Long-term care is a very complex subject that is also closely related to another very complex field with highly specific terminology, which is insurance policies. As such, it is sometimes necessary to be reminded of the exact meaning of many terms used daily when taking care of a senior loved one. A long-term care glossary is needed.

For your convenience, Right at Home Palm Beach, Florida has provided you with a long-term care insurance glossary that has all the necessary terminology you will need to know in order to go through the long-term care insurance claim process:

  • ADLs (Activities of Daily Living): ADLs are specific activities that most senior care company caregivers provide assistance. Also, most companies that provide care define the activities of daily livings broadly, which is described as any non-medical activity needed within the home. For example, cooking, cleaning, bathing, dressing, meal preparation, continence care, transportation, exercise assistance, medication reminders, light housekeeping, and companionship.
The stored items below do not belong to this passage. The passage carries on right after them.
Lemma absorb_blocks_buffering h msg p :
  buffering h msg → p = [] ∨ buffered_ h = 0%nat → buffering (absorb_blocks h p) (msg ++ p).
Proof.
  intros (Hb & k & d & r & -> & Hd & Hr & Hs & Hn & Htk) Hp.
  destruct Hp as [-> | H0].
  { rewrite app_nil_r. by apply (buffering_intro k). }
  assert (r = []) as -> by (destruct r; simpl in Hn; [done|lia]). rewrite app_nil_r.
  unfold absorb_blocks.
  destruct (consume_blocks_spec (length p) (state_ h) p) as (j & d' & r & -> & Hd' & Hr' & ->); [done|].
  rewrite app_assoc.
  assert (length (d ++ d') = (64 * (k + j))%nat) by (rewrite length_app; lia).
  assert (hash_blocks j (state_ h) d' = hash_blocks (k + j) initial_state (d ++ d')) as Hst.
  { by rewrite hash_blocks_app, Hs by done. }
  destruct (0 <? length r)%nat eqn:E.
  - apply (buffering_intro (k + j)); cbn [update state_ buffer_ buffered_]; try done.
    + rewrite length_memcpy; simpl; lia.
    + apply (take_memcpy (buffer_ h) 0 r). lia.
  - apply Nat.ltb_ge in E. assert (r = []) as -> by (destruct r; simpl in E; [done|lia]).
    by apply (buffering_intro (k + j)).
Qed.

Lemma absorb_blocks_total h p : total_len_ (absorb_blocks h p) = total_len_ h.
Proof. unfold absorb_blocks. case_match. by destruct (0 <? _)%nat. Qed.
But, long-term care insurance policies often define ADLs more narrowly.
  • Adult Day Care: This provides social and personal services that include supervision and assistance with some ADLs for the community settings. Also, it can be provided at anytime of the day, but care is always less than 24 hours. Adult day care centers are often used in combination with home or family caregivers. This allows the primary caregiver a break.
  • Alternative Plan of Care: On policies that have a alternative plan of care benefit, the carrier will pay for new or emerging services that are not specifically defined under the long-term care plan if they become available later. They are also a reasonable substitute under the individual’s plan of care.
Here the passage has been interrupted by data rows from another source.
(* ===== verification/Chunking.v ===== *)
(** * Chunking: deterministic fixed-size chunks

    [include/checkpointstore/storage/chunking.hpp] and [src/chunking.cpp]. *)
From S2P Require Import Prelude Base Hash Model.

(** ** Operations *)

(** [FixedChunker::valid_chunk_size]: between 1 byte and 64 MiB. *)
Definition kMinChunkSize : Z := 1.
Definition kMaxChunkSize : Z := 64 * 1024 * 1024.
Definition valid_chunk_size (chunk_size : Z) : bool :=
  if chunk_size <? kMinChunkSize then false
  else if chunk_size >? kMaxChunkSize then false
  else true.

Record ChunkedRange := mkChunkedRange {
  cr_logical_offset : Z;
  cr_logical_size : Z
}.
#[export] Instance ChunkedRange_eq_dec : EqDecision ChunkedRange.
Proof. solve_decision. Defined.

(** [(remaining < chunk_size) ? remaining : chunk_size] *)
Definition take_size (remaining chunk_size : Z) : Z :=
  if remaining <? chunk_size then remaining else chunk_size.

(** The loop of [fixed_chunk_ranges].  Every iteration advances by at least one
    byte, so [logical_size] iterations are enough. *)
Fixpoint range_loop (fuel : nat) (offset logical_size chunk_size : Z) : list ChunkedRange :=
  match fuel with
  | O => []
  | S fuel =>
      if offset <? logical_size then
        let take := take_size (logical_size - offset) chunk_size in
        mkChunkedRange offset take :: range_loop fuel (u64 (offset + take)) logical_size chunk_size
      else []
  end.

Definition fixed_chunk_ranges (logical_size chunk_size : Z) : outcome (list ChunkedRange) :=
  if negb (valid_chunk_size chunk_size)
  then throw_error ErrorCode.kInvalidArgument "invalid chunk size"
  else if logical_size =? 0 then Ok []
  else Ok (range_loop (Z.to_nat logical_size) 0 logical_size chunk_size).

Record ChunkSlice := mkChunkSlice {
  sl_range : ChunkedRange;
  sl_bytes : list byte;
  sl_digest : Sha256Digest
}.

(** The loop of [chunk_stream]: the piece at [offset] and its content address. *)
Fixpoint slice_loop (fuel : nat) (data : list byte) (offset chunk_size : Z) : list ChunkSlice :=
  match fuel with
  | O => []
  | S fuel =>
      if offset <? zlen data then
        let n := take_size (zlen data - offset) chunk_size in
        let piece := take (Z.to_nat n) (drop (Z.to_nat offset) data) in
        mkChunkSlice (mkChunkedRange offset n) piece (sha256 piece)
          :: slice_loop fuel data (u64 (offset + n)) chunk_size
      else []
  end.

Definition chunk_stream (data : list byte) (chunk_size : Z) : outcome (list ChunkSlice) :=
  if negb (valid_chunk_size chunk_size)
  then throw_error ErrorCode.kInvalidArgument "invalid chunk size"
  else Ok (slice_loop (length data) data 0 chunk_size).

(** ** Properties *)

Lemma valid_chunk_size_spec c : valid_chunk_size c = true ↔ 1 ≤ c ≤ 67108864.
Proof.
  unfold valid_chunk_size, kMinChunkSize, kMaxChunkSize.
  destruct (Z.ltb_spec c 1), (Z.gtb_spec c (64 * 1024 * 1024)); split; intros; try done; lia.
Qed.

Lemma take_size_spec r c : take_size r c = Z.min r c.
Proof. unfold take_size. destruct (Z.ltb_spec r c); lia. Qed.

(** [tiles off size c rs]: the ranges start at [off], follow each other without
    gap or overlap, all have [c] bytes but a shorter non-empty last one, and
    end at [size]. *)
Fixpoint tiles (off size c : Z) (rs : list ChunkedRange) : Prop :=
  match rs with
  | [] => off = size
  | r :: rs' =>
      cr_logical_offset r = off ∧ 0 < cr_logical_size r ∧
      cr_logical_size r = Z.min c (size - off) ∧ tiles (off + cr_logical_size r) size c rs'
  end.

Lemma range_loop_tiles fuel off size c : 1 ≤ c → 0 ≤ off ≤ size → is_u64 size →
  size - off ≤ Z.of_nat fuel → tiles off size c (range_loop fuel off size c).
Proof.
  intros Hc. revert off. induction fuel as [|fuel IH]; intros off Hoff Hs Hf; simpl; [lia|].
  destruct (Z.ltb_spec off size); simpl; [|lia].
  rewrite take_size_spec, u64_id by (unfold is_u64 in *; lia).
  repeat split; try lia. apply IH; lia || done.
Qed.

Lemma slice_loop_ranges fuel data off c :
  sl_range <$> slice_loop fuel data off c = range_loop fuel off (zlen data) c.
Proof.
  revert off. induction fuel as [|fuel IH]; intros off; simpl; [done|].
  destruct (off <? zlen data); simpl; [|done]. by rewrite IH.
Qed.

Lemma slice_loop_content fuel data off c :
  Forall (λ s, sl_digest s = sha256 (sl_bytes s) ∧
    sl_bytes s = take (Z.to_nat (cr_logical_size (sl_range s)))
                   (drop (Z.to_nat (cr_logical_offset (sl_range s))) data))
    (slice_loop fuel data off c).
Proof.
  revert off. induction fuel as [|fuel IH]; intros off; simpl; [constructor|].
  destruct (off <? zlen data); constructor; auto.
Qed.

(** Pieces cut at tiling ranges concatenate to the input from the offset on. *)
Lemma tiles_concat (data : list byte) off c ss : 0 ≤ off → 1 ≤ c →
  tiles off (zlen data) c (sl_range <$> ss) →
  Forall (λ s, sl_bytes s = take (Z.to_nat (cr_logical_size (sl_range s)))
                   (drop (Z.to_nat (cr_logical_offset (sl_range s))) data)) ss →
  concat (sl_bytes <$> ss) = drop (Z.to_nat off) data.
Proof.
  intros Ho Hc. revert off Ho. induction ss as [|s ss IH]; intros off Ho Ht Hf; csimpl in *.
  - subst. symmetry. apply drop_ge. unfold zlen. lia.
  - destruct Ht as (Hso & Hp & Hsz & Ht). inversion Hf as [|?? Hs Hf']; subst.
    rewrite (IH (cr_logical_offset (sl_range s) + cr_logical_size (sl_range s))), Hs by (done || lia).
    rewrite Z2Nat.inj_add, <- drop_drop by lia. by rewrite take_drop.
Qed.

Lemma tiles_lengths (data : list byte) off c ss : 0 ≤ off →
  tiles off (zlen data) c (sl_range <$> ss) →
  Forall (λ s, sl_bytes s = take (Z.to_nat (cr_logical_size (sl_range s)))
                   (drop (Z.to_nat (cr_logical_offset (sl_range s))) data)) ss →
  Forall (λ s, zlen (sl_bytes s) = cr_logical_size (sl_range s)) ss.
Proof.
  revert off. induction ss as [|s ss IH]; intros off Ho Ht Hf; csimpl in *; [constructor|].
  destruct Ht as (Hso & Hp & Hsz & Ht). inversion Hf as [|?? Hs Hf']; subst.
  constructor; [|eapply IH; [|exact Ht|exact Hf']; lia].
  rewrite Hs. unfold zlen in *. rewrite length_take, length_drop. lia.
Qed.

Lemma chunk_stream_ok data c : valid_chunk_size c = true →
  chunk_stream data c = Ok (slice_loop (length data) data 0 c).
Proof. intros H. unfold chunk_stream. by rewrite H. Qed.

Lemma slice_loop_tiles data c : valid_chunk_size c = true → is_u64 (zlen data) →
  tiles 0 (zlen data) c (sl_range <$> slice_loop (length data) data 0 c).
Proof.
  intros Hc%valid_chunk_size_spec Hd. rewrite slice_loop_ranges.
  pose proof (zlen_nonneg data). apply range_loop_tiles; unfold zlen in *; lia || done.
Qed.

Lemma slice_loop_spec data c : valid_chunk_size c = true → is_u64 (zlen data) →
  let ss := slice_loop (length data) data 0 c in
  concat (sl_bytes <$> ss) = data ∧
  Forall (λ s, sl_digest s = sha256 (sl_bytes s)) ss ∧
  Forall (λ s, zlen (sl_bytes s) = cr_logical_size (sl_range s)) ss.
Proof.
  intros Hc Hd. simpl. pose proof (slice_loop_tiles data c Hc Hd) as Ht.
  pose proof (slice_loop_content (length data) data 0 c) as Hf.
  apply valid_chunk_size_spec in Hc.
  pose proof (Forall_and_l _ _ Hf) as Hdig; pose proof (Forall_and_r _ _ Hf) as Hbytes. split; [|split; [done|]].
  - by rewrite (tiles_concat data 0 c) by (done || lia).
  - by apply (tiles_lengths data 0 c).
Qed.

(** There are at most as many chunks as bytes. *)
Lemma tiles_count off size c rs : off ≤ size → tiles off size c rs → zlen rs ≤ size - off.
Proof.
  revert off. induction rs as [|r rs IH]; intros off Ho Ht; unfold zlen in *; simpl in *; [lia|].
  destruct Ht as (_ & Hp & Hs & Ht). apply IH in Ht; lia.
Qed.
Lemma slice_loop_count data c : valid_chunk_size c = true → is_u64 (zlen data) →
  zlen (slice_loop (length data) data 0 c) ≤ zlen data.
Proof.
  intros Hc Hd. pose proof (slice_loop_tiles data c Hc Hd) as Ht%tiles_count; [|apply zlen_nonneg].
  unfold zlen in *. rewrite length_fmap in Ht. lia.
Qed.

(** ** Claims *)

(** C29: Chunking partitions the input: for an accepted chunk size the ranges
    start at zero, are contiguous, have the chunk size except for a shorter
    non-empty tail and end at the input's size; the pieces are the bytes of
    their ranges and concatenate to the input, each with its own SHA-256
    address. *)
Theorem chunk_stream_partition data c ss :
  is_u64 (zlen data) → chunk_stream data c = Ok ss →
  tiles 0 (zlen data) c (sl_range <$> ss) ∧
  concat (sl_bytes <$> ss) = data ∧
  Forall (λ s, sl_digest s = sha256 (sl_bytes s)) ss ∧
  Forall (λ s, zlen (sl_bytes s) = cr_logical_size (sl_range s)) ss.
Proof.
  intros Hd. unfold chunk_stream. destruct (valid_chunk_size c) eqn:Hc; [|done]. intros [= <-].
  split; [by apply slice_loop_tiles|by apply slice_loop_spec].
Qed.
Lemma chunk_stream_partition_witness :
  concat (sl_bytes <$> slice_loop 3 [x01; x02; x03] 0 2) = [x01; x02; x03].
Proof.
  apply (chunk_stream_partition [x01; x02; x03] 2 (slice_loop 3 [x01; x02; x03] 0 2));
    [split; [discriminate|reflexivity]|reflexivity].
Defined.

(** C30: [fixed_chunk_ranges] computes the same ranges as [chunk_stream] cuts,
    without the data, and both refuse exactly the chunk sizes outside 1 byte to
    64 MiB. *)
Theorem fixed_chunk_ranges_agree data c : is_u64 (zlen data) →
  fixed_chunk_ranges (zlen data) c =
    match chunk_stream data c with Ok ss => Ok (sl_range <$> ss) | Throw e => Throw e end ∧
  (is_ok (chunk_stream data c) = true ↔ 1 ≤ c ≤ 67108864).
Proof.
  intros Hd. unfold fixed_chunk_ranges, chunk_stream. rewrite <- valid_chunk_size_spec.
  destruct (valid_chunk_size c); simpl; [|split; [done|split; done]]. split; [|split; done].
  rewrite slice_loop_ranges. unfold zlen at 2. rewrite Nat2Z.id.
  destruct (Z.eqb_spec (zlen data) 0) as [E|]; [|done]. unfold zlen in E.
  by destruct data.
Qed.
Lemma fixed_chunk_ranges_agree_witness :
  is_ok (chunk_stream [x01; x02; x03] 2) = true.
Proof.
  apply (fixed_chunk_ranges_agree [x01; x02; x03] 2); [split; [discriminate|reflexivity]|].
  split; discriminate.
Defined.

Example fixed_chunk_ranges_tail :
  fixed_chunk_ranges 5 2 = Ok [mkChunkedRange 0 2; mkChunkedRange 2 2; mkChunkedRange 4 1].
Proof. reflexivity. Qed.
  • Assisted Living Facility (AL): Assisted Living facilities are senior care communities that are licensed by the state to provide room, board, and medication management and care. Assisted living facilities are usually large, hotel-like buildings with many rooms and Many common areas.
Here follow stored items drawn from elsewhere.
(* ===== verification/BinFormat.v ===== *)
(** * BinFormat: the bounded binary writer and reader

    [src/binformat.hpp] and [src/binformat.cpp].  A [BinWriter] only ever
    appends, so each of its members is the list of bytes it appends and a
    sequence of calls is their concatenation.  A [BinReader] is a view with a
    position; its members are stateful and throw [kTruncated] instead of
    reading past the end. *)
From S2P Require Import Prelude Base Hash.

(** ** Little-endian integers *)
Definition put_le (v : Z) (width : nat) : list byte :=
  map (λ i, byte_of (Z.land (Z.shiftr v (Z.of_nat i * 8)) 0xFF)) (seq 0 width).

(** The loop of [get_le], after its bounds check. *)
Definition le_value (view : list byte) (pos width : nat) : Z :=
  fold_left (λ v i, Z.lor v (Z.shiftl (byte_val (nth (pos + i) view x00)) (Z.of_nat i * 8)))
    (seq 0 width) 0.
Definition get_le (view : list byte) (pos width : nat) : outcome Z :=
  if (length view <? pos + width)%nat
  then throw_error ErrorCode.kTruncated "binary reader underflow"
  else Ok (le_value view pos width).

(** [static_cast<std::int64_t>] of an unsigned 64-bit value. *)
Definition s64 (v : Z) : Z := if v <? 2 ^ 63 then v else v - 2 ^ 64.

(** Ticks of [std::chrono::system_clock] in a millisecond (nanosecond clock). *)
Definition ticks_per_ms : Z := 1000000.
  • Bed Reservation Benefit: Pays the cost of reserving your place in a facility should you need or want to leave for an extended period.
  • Benefit Triggers: Qualifying events to become eligible to receive the benefits of your Long Term Care Insurance Policy. In a tax qualified policy, this will be the requirement to need assistance for at least 90 days with two of the six activities of daily living or having a severe cognitive impairment.
  • Co-Insurance: In Long Term Care the concept of co-insurance refers to the amount that the insurance must pay out-of-pocket to make up the difference between their actual costs and the amount the policy covers. The greater the amount the insured is willing and able to “co-insure” the lower the policy benefits must be and therefore policy premiums.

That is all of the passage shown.